*The task*
Find the line with "intros Hne." and the line with "rewrite <- (List.map_map snd" in the entries below; output exactly those two lines, every line between them, and no others.

****************************************

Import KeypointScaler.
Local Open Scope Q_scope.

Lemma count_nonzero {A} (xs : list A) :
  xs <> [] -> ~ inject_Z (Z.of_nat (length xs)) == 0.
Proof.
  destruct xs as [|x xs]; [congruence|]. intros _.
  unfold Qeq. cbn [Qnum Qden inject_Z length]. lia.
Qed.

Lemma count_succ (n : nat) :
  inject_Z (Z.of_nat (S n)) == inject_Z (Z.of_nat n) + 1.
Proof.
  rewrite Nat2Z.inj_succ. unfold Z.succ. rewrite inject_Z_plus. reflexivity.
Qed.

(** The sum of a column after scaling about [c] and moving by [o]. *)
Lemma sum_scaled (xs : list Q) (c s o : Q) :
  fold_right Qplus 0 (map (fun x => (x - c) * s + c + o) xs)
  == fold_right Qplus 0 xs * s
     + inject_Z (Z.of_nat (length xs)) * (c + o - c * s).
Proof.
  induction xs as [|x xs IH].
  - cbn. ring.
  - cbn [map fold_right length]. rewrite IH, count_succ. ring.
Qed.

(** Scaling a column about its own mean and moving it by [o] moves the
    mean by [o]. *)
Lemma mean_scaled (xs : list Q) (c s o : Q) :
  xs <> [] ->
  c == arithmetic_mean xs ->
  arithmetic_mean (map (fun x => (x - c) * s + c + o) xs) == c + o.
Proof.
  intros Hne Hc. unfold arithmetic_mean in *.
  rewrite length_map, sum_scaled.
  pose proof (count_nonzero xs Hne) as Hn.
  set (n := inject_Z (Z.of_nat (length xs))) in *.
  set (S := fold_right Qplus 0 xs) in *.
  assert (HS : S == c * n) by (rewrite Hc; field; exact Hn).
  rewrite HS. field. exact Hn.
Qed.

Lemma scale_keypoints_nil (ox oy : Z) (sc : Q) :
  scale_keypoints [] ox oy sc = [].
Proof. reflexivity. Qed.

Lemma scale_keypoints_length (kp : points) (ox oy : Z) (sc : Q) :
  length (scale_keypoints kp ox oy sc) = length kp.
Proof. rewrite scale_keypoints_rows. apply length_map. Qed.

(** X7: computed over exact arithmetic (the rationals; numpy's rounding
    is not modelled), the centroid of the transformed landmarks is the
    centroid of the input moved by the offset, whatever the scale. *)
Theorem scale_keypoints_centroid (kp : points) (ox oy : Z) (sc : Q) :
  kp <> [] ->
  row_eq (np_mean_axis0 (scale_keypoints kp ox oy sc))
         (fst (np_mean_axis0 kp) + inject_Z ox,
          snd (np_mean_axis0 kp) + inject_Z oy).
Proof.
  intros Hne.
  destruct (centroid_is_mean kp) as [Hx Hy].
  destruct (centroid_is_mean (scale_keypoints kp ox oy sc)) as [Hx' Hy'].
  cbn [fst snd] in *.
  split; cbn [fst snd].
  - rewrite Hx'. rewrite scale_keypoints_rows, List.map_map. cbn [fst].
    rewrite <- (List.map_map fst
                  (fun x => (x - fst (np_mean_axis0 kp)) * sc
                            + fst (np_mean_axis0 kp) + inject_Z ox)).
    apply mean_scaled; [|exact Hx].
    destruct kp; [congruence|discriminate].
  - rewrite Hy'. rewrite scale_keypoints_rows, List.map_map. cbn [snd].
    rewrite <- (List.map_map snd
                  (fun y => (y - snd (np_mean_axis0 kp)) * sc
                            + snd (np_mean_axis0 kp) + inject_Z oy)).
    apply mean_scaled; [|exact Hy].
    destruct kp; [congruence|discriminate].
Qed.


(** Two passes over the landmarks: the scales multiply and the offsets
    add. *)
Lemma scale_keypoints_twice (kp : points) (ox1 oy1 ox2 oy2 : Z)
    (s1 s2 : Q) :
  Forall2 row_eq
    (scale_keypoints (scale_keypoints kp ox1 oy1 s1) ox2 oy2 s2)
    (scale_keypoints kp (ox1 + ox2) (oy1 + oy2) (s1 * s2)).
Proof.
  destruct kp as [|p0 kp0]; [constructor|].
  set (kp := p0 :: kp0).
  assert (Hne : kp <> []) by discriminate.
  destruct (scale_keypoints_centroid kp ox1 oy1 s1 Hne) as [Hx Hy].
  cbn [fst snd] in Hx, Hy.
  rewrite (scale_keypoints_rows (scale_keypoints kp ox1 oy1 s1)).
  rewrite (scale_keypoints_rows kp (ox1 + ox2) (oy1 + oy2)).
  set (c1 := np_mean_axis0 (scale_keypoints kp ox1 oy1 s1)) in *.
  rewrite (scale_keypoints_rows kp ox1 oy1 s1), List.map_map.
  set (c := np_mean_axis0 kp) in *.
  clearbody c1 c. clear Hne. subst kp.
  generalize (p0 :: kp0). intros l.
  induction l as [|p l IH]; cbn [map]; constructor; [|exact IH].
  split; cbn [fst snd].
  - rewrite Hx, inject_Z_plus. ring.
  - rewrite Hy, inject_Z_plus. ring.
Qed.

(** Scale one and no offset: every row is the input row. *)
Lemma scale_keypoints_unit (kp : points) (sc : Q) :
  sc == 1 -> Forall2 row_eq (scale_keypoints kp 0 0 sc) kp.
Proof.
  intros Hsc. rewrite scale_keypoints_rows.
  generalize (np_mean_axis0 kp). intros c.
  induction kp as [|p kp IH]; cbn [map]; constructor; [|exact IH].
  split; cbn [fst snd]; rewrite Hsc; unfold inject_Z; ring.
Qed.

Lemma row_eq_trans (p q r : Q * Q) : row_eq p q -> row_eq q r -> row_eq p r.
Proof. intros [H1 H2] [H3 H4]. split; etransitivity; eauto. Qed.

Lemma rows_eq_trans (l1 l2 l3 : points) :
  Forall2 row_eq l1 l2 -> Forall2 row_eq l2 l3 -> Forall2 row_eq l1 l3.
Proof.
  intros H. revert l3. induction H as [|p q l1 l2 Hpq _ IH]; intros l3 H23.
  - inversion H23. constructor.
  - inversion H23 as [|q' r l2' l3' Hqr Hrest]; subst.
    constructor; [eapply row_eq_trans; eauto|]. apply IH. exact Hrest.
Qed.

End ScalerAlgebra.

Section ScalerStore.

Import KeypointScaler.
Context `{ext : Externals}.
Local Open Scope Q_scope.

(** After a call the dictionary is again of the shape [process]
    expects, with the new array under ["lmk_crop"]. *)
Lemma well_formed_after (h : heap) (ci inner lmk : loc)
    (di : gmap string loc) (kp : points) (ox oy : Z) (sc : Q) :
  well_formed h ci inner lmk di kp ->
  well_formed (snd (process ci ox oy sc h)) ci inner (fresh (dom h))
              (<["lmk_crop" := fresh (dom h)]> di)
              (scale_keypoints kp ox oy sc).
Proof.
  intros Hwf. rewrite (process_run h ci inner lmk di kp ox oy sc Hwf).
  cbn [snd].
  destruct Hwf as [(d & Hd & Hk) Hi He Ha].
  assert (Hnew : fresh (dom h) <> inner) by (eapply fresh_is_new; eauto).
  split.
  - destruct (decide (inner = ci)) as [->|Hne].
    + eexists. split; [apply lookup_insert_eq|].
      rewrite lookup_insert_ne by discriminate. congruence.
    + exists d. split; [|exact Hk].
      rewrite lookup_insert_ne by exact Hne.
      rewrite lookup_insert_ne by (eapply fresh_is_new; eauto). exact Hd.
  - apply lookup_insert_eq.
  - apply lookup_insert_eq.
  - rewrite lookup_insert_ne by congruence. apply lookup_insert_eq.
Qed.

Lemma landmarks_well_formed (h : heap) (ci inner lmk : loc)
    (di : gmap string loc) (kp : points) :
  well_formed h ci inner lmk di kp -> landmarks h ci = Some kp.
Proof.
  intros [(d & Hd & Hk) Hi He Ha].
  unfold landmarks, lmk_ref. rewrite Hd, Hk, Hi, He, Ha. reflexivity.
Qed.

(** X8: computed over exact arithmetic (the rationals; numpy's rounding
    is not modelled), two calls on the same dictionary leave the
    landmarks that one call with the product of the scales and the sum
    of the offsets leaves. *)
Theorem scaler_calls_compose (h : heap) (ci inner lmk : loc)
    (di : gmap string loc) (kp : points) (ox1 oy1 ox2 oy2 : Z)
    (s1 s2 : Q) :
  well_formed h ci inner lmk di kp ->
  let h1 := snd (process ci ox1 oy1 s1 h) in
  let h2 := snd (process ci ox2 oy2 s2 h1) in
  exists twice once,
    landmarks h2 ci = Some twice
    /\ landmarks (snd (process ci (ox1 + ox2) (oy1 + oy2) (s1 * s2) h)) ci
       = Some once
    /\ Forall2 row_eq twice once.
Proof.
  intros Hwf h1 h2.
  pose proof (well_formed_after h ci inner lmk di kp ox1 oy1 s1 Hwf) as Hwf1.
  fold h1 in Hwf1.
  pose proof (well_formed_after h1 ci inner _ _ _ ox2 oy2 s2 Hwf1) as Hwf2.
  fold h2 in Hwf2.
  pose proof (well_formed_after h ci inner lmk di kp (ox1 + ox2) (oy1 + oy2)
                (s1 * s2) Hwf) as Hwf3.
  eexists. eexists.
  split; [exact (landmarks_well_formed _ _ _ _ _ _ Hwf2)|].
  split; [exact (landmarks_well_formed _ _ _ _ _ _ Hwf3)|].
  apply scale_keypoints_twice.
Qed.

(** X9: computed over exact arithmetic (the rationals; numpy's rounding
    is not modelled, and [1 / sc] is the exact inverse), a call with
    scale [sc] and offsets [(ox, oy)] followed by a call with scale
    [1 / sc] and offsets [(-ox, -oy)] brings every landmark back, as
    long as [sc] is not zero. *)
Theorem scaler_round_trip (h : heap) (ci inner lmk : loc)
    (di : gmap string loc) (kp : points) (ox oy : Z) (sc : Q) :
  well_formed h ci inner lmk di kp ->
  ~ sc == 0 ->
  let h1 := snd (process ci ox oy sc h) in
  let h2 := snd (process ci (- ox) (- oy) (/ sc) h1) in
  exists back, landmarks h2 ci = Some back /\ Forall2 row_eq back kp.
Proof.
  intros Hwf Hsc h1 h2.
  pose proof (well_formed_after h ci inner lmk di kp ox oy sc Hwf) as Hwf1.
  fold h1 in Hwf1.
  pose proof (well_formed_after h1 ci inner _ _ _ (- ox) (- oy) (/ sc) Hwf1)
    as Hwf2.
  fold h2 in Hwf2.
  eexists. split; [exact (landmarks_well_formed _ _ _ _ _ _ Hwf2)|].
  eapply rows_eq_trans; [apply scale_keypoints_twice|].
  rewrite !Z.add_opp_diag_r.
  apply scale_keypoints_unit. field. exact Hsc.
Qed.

****************************************

*The completed task*
  intros Hne.
  destruct (centroid_is_mean kp) as [Hx Hy].
  destruct (centroid_is_mean (scale_keypoints kp ox oy sc)) as [Hx' Hy'].
  cbn [fst snd] in *.
  split; cbn [fst snd].
  - rewrite Hx'. rewrite scale_keypoints_rows, List.map_map. cbn [fst].
    rewrite <- (List.map_map fst
                  (fun x => (x - fst (np_mean_axis0 kp)) * sc
                            + fst (np_mean_axis0 kp) + inject_Z ox)).
    apply mean_scaled; [|exact Hx].
    destruct kp; [congruence|discriminate].
  - rewrite Hy'. rewrite scale_keypoints_rows, List.map_map. cbn [snd].
    rewrite <- (List.map_map snd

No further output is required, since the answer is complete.